[Stored data]
........
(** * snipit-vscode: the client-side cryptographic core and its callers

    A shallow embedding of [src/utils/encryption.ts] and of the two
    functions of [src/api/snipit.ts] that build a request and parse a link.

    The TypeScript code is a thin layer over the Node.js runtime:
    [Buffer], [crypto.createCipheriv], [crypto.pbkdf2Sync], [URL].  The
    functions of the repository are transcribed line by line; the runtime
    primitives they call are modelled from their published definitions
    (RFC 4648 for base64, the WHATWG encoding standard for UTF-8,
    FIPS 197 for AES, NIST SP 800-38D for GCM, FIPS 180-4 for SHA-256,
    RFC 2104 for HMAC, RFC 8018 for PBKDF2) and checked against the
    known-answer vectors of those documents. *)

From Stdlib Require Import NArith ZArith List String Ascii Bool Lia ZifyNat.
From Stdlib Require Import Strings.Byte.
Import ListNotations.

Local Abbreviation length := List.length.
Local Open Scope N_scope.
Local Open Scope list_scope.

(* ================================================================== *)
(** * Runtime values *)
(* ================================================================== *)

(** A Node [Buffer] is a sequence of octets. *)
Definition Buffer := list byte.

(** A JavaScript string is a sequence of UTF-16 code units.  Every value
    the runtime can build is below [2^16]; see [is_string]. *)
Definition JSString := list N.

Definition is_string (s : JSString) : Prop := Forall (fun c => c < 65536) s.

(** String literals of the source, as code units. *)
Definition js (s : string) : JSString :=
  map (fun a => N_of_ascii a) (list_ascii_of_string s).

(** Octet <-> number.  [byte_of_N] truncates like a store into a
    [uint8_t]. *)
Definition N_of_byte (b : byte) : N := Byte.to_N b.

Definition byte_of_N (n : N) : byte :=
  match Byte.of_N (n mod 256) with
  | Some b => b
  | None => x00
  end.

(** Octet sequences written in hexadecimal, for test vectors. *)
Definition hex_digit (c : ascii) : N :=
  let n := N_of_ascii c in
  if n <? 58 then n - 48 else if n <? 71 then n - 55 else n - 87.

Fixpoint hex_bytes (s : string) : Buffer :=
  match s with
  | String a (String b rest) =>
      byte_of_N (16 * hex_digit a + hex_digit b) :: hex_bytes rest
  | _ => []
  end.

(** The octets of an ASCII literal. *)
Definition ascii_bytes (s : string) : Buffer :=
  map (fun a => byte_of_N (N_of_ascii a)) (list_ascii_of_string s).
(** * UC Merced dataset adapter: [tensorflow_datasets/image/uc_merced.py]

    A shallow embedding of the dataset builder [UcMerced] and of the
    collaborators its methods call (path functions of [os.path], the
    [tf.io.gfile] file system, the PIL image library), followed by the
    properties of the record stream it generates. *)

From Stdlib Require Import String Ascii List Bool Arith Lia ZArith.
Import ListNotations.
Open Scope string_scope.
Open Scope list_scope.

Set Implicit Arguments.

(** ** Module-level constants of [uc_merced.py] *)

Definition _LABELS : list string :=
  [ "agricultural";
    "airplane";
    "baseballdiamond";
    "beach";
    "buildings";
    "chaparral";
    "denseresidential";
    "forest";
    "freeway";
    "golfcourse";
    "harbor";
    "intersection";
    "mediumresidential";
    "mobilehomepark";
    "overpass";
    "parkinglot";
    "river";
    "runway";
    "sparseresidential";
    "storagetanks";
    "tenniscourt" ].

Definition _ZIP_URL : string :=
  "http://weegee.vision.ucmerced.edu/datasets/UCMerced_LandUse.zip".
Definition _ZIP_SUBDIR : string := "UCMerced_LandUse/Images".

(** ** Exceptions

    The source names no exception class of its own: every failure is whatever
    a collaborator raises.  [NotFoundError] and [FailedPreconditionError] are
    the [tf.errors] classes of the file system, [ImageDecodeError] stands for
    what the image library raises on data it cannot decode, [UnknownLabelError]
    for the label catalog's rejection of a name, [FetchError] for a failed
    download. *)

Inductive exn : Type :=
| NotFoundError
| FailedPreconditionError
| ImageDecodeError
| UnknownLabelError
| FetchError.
........
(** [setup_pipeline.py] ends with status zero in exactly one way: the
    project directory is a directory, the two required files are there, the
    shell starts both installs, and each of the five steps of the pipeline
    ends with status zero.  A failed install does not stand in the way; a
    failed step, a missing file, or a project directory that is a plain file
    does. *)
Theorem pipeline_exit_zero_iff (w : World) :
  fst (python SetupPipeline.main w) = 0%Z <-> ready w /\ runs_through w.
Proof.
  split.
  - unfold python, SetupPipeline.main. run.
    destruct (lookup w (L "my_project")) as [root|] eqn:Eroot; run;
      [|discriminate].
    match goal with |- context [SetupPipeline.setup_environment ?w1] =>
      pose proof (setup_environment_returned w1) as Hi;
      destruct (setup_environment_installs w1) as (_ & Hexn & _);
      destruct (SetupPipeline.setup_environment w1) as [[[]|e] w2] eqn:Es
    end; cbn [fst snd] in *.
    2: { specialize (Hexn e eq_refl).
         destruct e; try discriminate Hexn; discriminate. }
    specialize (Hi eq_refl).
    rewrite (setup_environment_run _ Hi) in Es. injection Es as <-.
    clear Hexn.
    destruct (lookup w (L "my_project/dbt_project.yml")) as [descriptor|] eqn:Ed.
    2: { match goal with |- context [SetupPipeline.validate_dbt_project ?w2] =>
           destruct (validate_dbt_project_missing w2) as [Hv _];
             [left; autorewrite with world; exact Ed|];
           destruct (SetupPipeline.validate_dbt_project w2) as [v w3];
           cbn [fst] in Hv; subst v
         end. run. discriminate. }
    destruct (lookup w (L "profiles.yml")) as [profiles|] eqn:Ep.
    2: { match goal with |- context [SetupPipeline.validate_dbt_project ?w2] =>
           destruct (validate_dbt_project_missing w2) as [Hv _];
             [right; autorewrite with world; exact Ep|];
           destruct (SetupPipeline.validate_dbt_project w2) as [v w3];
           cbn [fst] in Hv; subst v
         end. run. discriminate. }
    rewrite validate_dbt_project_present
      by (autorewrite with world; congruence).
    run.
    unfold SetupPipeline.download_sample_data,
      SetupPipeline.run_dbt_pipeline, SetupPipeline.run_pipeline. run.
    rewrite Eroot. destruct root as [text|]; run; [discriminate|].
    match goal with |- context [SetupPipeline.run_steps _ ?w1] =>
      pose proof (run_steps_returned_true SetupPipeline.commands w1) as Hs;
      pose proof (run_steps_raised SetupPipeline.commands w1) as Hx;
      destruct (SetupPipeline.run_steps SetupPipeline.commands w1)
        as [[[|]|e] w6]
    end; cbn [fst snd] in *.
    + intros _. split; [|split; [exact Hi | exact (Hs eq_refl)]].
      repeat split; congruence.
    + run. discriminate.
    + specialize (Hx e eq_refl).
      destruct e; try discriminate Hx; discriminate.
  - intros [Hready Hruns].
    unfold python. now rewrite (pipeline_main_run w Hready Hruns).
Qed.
........
Exercise instructions:
Read through the entries above, and wherever a line holds the string "Bool", copy it.

Exercise answer:
From Stdlib Require Import NArith ZArith List String Ascii Bool Lia ZifyNat.
From Stdlib Require Import String Ascii List Bool Arith Lia ZArith.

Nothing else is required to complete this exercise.